Health care organizations must consider the needs of people receiving medical assistance. Dimensions of patient- and family-centered care incorporate respect and dignity, information sharing, participation, and cooperation (Institute for Patient- and Family-Centered Care, n.d.). For instance, in my organization, the employees are always ready to deliver thoughtful service regardless of the patients’ age or gender, race, social or financial background, religious or political views, or other distinctions. The medical personnel respect the patient’s right to participate in the planning and implementation of treatment. At the same time, the patient’s decision regarding the strategy of providing care is a priority, even in circumstances where the decision contradicts the expertise of medical workers. Furthermore, the staff provides patients and their families with comprehensive information that is free of any bias. When receiving data, the employees are respectful of patients’ privacy and follow the standards of nursing practice that minimize the penetration of one’s personal space. Concerning the aspect of cooperation, the relationship between the employees of our medical institution is based on mutual respect, courtesy, and goodwill.

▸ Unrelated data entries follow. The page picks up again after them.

(* ===== verification/SyncRun.v ===== *)
(** * Running a synchronization
      ([apply_sync_to_remote] of [crates/kaduox-ssh-transfer/src/sync.rs],
       [sync/source_preflight.rs], [sync/preflight.rs])

    The run of a plan as a program: its checks, the deletions and directories in the
    order of the plan, and the uploads of [transfer_policy], at most
    [file_concurrency] of them at once, in a world that other processes change too.
    A theorem says, for every interleaving and whatever is answered, what a run
    changes, what it was told before, and what its summary means. *)

From stdpp Require Import base list gmap strings numbers sorting.
From Stdlib Require Import Lia.
From S2P Require Import Prelude RustStr StrFacts RemotePath Sftp RemoteServer TaskRegistry SyncPlan SyncPreflight Program LocalPath TransferOps Transfer TransferSafety TransferExact TransferTree TransferTreeSafety.

(** ** Definitions *)
Section run.
Context `{FileModes}.

(** *** The local sources ([sync/source_preflight.rs]) *)

(** Shared by the two checks of the root. *)
Definition check_local_root (local_root : str) : transfer unit :=
  (metadata ⇐ p_context "failed to stat the sync source root" (local_lstat local_root);
   Done (bail_if (is_local_link_like metadata) "refusing symbolic-link sync source root") ;;
   Done (bail_if (negb (local_is KDirectory metadata)) "sync source must be a directory"))%prog.

Fixpoint preflight_local_components (current : str) (components : list Component) (expected_len : Z) : transfer unit :=
  match components with
  | [] => p_ret tt
  | Normal component :: components =>
      let current := path_push current component in
      (metadata ⇐ p_context "failed to stat sync upload source" (local_lstat current);
       Done (bail_if (is_local_link_like metadata) "refusing to follow symbolic-link component in sync upload source") ;;
       (if bool_decide (components = []) then
          Done (bail_if (negb (local_is KRegular metadata)) "sync upload source is no longer a regular file") ;;
          Done (bail_if (negb (lm_len metadata =? expected_len)) "sync plan is stale: upload source size changed")
        else
          Done (bail_if (negb (local_is KDirectory metadata)) "sync upload source parent is no longer a directory")) ;;
       preflight_local_components current components expected_len)%prog
  | _ :: _ => p_err "sync upload source contains a non-normal local path component"
  end.

Definition preflight_local_sync_source (local_root relative : str) (expected_len : Z) : transfer unit :=
  let components := path_components relative in
  (Done (bail_if (bool_decide (components = [])) "sync upload source cannot be the synchronization root itself") ;;
   preflight_local_components local_root components expected_len)%prog.

Definition preflight_local_action (local_root : str) (action : SyncAction) : transfer unit :=
  if negb (bool_decide (a_kind action = UploadFile)) then p_ret tt
  else
    (relative ⇐ Done (local_path_from_remote_relative (a_path action));
     preflight_local_sync_source local_root relative (a_bytes action))%prog.
Definition preflight_local_sync_sources (local_root : str) (plan : SyncPlan) : transfer unit :=
  (check_local_root local_root ;; p_for_each (preflight_local_action local_root) (actions plan))%prog.

(** *** The remote destinations of an atomic run ([sync/preflight.rs]) *)
Definition node_kind (a : FileAttributes) : RemoteNodeKind :=
  if is_symlink a then NodeSymlink else if is_dir a then NodeDirectory else NodeOther.

Definition remote_node_kind_if_exists (path : str) : transfer (option RemoteNodeKind) :=
  (r ⇐ tell (RLstat path);
   match r with SOk a => p_ret (Some (node_kind a)) | NoSuchFile => p_ret None | SErr e => p_err e end)%prog.

(** The loop over the components of one upload path; [fresh] is
    [ancestor_will_be_fresh]. *)
Fixpoint preflight_components (root : str) (mutations : gmap str PlannedMutation) (prefix : str) (fresh : bool)
    (components : list str) : transfer unit :=
  match components with
  | [] => p_ret tt
  | component :: components =>
      let prefix := if bool_decide (prefix = []) then component else prefix ++ slash :: component in
      let mutation := mutation_for mutations prefix in
      let final_component := bool_decide (components = []) in
      if fresh then
        if final_component then Done (validate_upload_beneath_fresh_ancestor mutation)
        else (Done (validate_parent_beneath_fresh_ancestor mutation) ;;
              preflight_components root mutations prefix true components)%prog
      else
        (remote_path ⇐ Done (join_remote_under_root root prefix);
         current ⇐ remote_node_kind_if_exists remote_path;
         if final_component then Done (validate_final_upload_destination current mutation)
         else match current with
         | Some NodeDirectory =>
             Done (bail_if (has_delete mutation) "atomic sync plan would delete existing parent directory") ;;
             preflight_components root mutations prefix false components
         | Some (NodeSymlink | NodeOther) =>
             if deletes_file mutation && negb (deletes_directory mutation) && creates_directory mutation
             then preflight_components root mutations prefix true components
             else p_err "refusing atomic sync preflight through non-directory or symbolic-link parent"
         | None =>
             Done (bail_if (has_delete mutation) "atomic sync plan is stale: parent is absent but has a delete mutation") ;;
             preflight_components root mutations prefix true components
         end)%prog
  end.

Definition preflight_atomic_upload_path (root relative : str) (mutations : gmap str PlannedMutation) : transfer unit :=
  (Done (validate_remote_relative_path relative) ;;
   preflight_components root mutations [] false (split slash relative))%prog.

Fixpoint root_exists_loop (current : str) (segments : list str) : transfer bool :=
  match segments with
  | [] => p_ret true
  | segment :: segments =>
      if bool_decide (segment = dot) then root_exists_loop current segments
      else if bool_decide (segment = dotdot) then p_err "remote sync root traversal with '..' is not supported"
      else
        let current := join_remote current segment in
        (kind ⇐ remote_node_kind_if_exists current;
         match kind with
         | Some NodeDirectory => root_exists_loop current segments
         | Some NodeSymlink => p_err "refusing to follow symbolic-link component in remote sync destination root"
         | Some NodeOther => p_err "remote sync destination root component is not a directory"
         | None => p_ret false
         end)%prog
  end.

Definition remote_root_exists_without_symlinks (root : str) : transfer bool :=
  if bool_decide (root = []) || bool_decide (root = dot) || bool_decide (root = [slash]) then p_ret true
  else
    (Done (bail_if (contains_char root 0) "remote sync root cannot contain NUL bytes") ;;
     root_exists_loop (if starts_with root [slash] then [slash] else []) (filter (λ w, w ≠ []) (split slash root)))%prog.

Definition is_removal (a : SyncAction) : bool :=
  bool_decide (a_kind a = DeleteRemoteFile) || bool_decide (a_kind a = DeleteRemoteDirectory).
Definition uploads_of (plan : SyncPlan) : list SyncAction := filter (λ a, a_kind a = UploadFile) (actions plan).

Definition preflight_atomic_sync (root : str) (plan : SyncPlan) : transfer unit :=
  (mutations ⇐ Done (collect_planned_mutations plan);
   root_exists ⇐ remote_root_exists_without_symlinks root;
   if negb root_exists then
     Done (bail_if (existsb is_removal (actions plan)) "atomic sync plan is stale: remote root is absent but the plan still deletes") ;;
     Done (for_each (λ a, validate_upload_beneath_fresh_ancestor (mutation_for mutations (a_path a))) (uploads_of plan))
   else p_for_each (λ a, preflight_atomic_upload_path root (a_path a) mutations) (uploads_of plan))%prog.

(** *** The run ([apply_sync_to_remote]) *)

(** The body of the first loop. *)
Definition apply_action (remote_root : str) (summary : TransferSummary) (action : SyncAction) : transfer TransferSummary :=
  (remote_path ⇐ Done (join_remote_under_root remote_root (a_path action));
   match a_kind action with
   | DeleteRemoteFile => call (tell (RRemoveFile remote_path)) ;; p_ret summary
   | DeleteRemoteDirectory => call (tell (RRemoveDir remote_path)) ;; p_ret summary
   | CreateRemoteDirectory =>
       ensure_remote_dir remote_path ;;
       p_ret (add_directory summary (u64_wrap (sum_directories summary + 1)))
   | UploadFile => p_ret summary
   end)%prog.

(** [collect_next_sync_upload] *)
Definition collect_next_sync_upload (summary : TransferSummary) : tree TransferSummary := collect_next checked summary.

(** The body of the second loop. *)
Definition upload_action (local_root remote_root : str) (o : TransferOptions) (summary : TransferSummary) (action : SyncAction)
    : tree TransferSummary :=
  if negb (bool_decide (a_kind action = UploadFile)) then p_ret summary
  else
    (len ⇐ tree_ask Len;
     summary ⇐ (if file_concurrency o <=? len then collect_next_sync_upload summary else p_ret summary);
     local_relative ⇐ Done (local_path_from_remote_relative (a_path action));
     remote_path ⇐ Done (join_remote_under_root remote_root (a_path action));
     tree_ask (Spawn (mk_file_task (path_push local_root local_relative) remote_path)) ;;
     p_ret summary)%prog.

(** The checks that come before any change. *)
Definition apply_checks (local_root remote_root : str) (plan : SyncPlan) (o : TransferOptions) : transfer unit :=
  (Done (validated o) ;;
   Done (validate_sync_plan plan) ;;
   check_local_root local_root ;;
   preflight_local_sync_sources local_root plan ;;
   call (tell OpenSession) ;;
   if atomic o then preflight_atomic_sync remote_root plan else p_ret tt)%prog.

Definition apply_sync_to_remote (local_root remote_root : str) (plan : SyncPlan) (o : TransferOptions) : tree TransferSummary :=
  (system (apply_checks local_root remote_root plan o) ;;
   system (ensure_remote_dir remote_root) ;;
   summary ⇐ system (p_fold (apply_action remote_root) no_transfer (actions plan));
   summary ⇐ p_fold (upload_action local_root remote_root o) summary (actions plan);
   collect_all checked summary)%prog.

Context (fuel : nat).
(** The body of a spawned task. *)
Definition sync_upload (o : TransferOptions) (t : FileTask) : transfer Z := Policy.upload_file fuel (ft_local t) (ft_remote t) o.
End run.

(** ** What a run may do *)
Abbreviation told := (log io_interface).
(** What was answered to a request. *)
Abbreviation answered l q r := ((existT (P := req_answer) q r : sigT req_answer) ∈ (l : told)).

Section specification.
Context `{FileModes} (local_root remote_root : str) (plan : SyncPlan) (o : TransferOptions).

(** The paths of an action are its names below the two roots. *)
Definition names_of (a : SyncAction) : list str := split slash (a_path a).
Definition source_of (a : SyncAction) : str := local_below local_root (names_of a).
Definition target_of (a : SyncAction) : str := remote_below remote_root (names_of a).
Definition planned_upload (a : SyncAction) : FileTask := mk_file_task (source_of a) (target_of a).
Definition planned (k : SyncActionKind) (names : list str) : Prop := ∃ a, a ∈ actions plan ∧ a_kind a = k ∧ names_of a = names.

To redesign care, the organization actively collaborates with patients and their families. Employees inform patients about the results of tests, diagnoses, and possible outcomes of various types of treatment. Health care professionals involve patients and their families at every stage of care, including deciding what treatment to receive and what medications to take. Moreover, employees answer common questions of patients and their relatives and provide psychological support to patients and loved ones. Finally, we acknowledge the significance of family members and encourage them to participate in the treatment process by visiting our facility, being involved in decision making, and offering emotional support. To ensure sufficient communication, our organization provides patients’ relatives with such essentials as food, privacy, and accommodation.

References

Huber, D. (2010). Leadership and nursing care management (4th ed.). Saunders.

Institute for Patient- and Family-Centered Care. (n.d.). . Institute for Patient- and Family-Centered Care.

Rice, T., Rosenau, P., Unruh, L. Y., & Barnes, A. J. (2021). Health systems in transition: USA (2nd ed.). University of Toronto Press.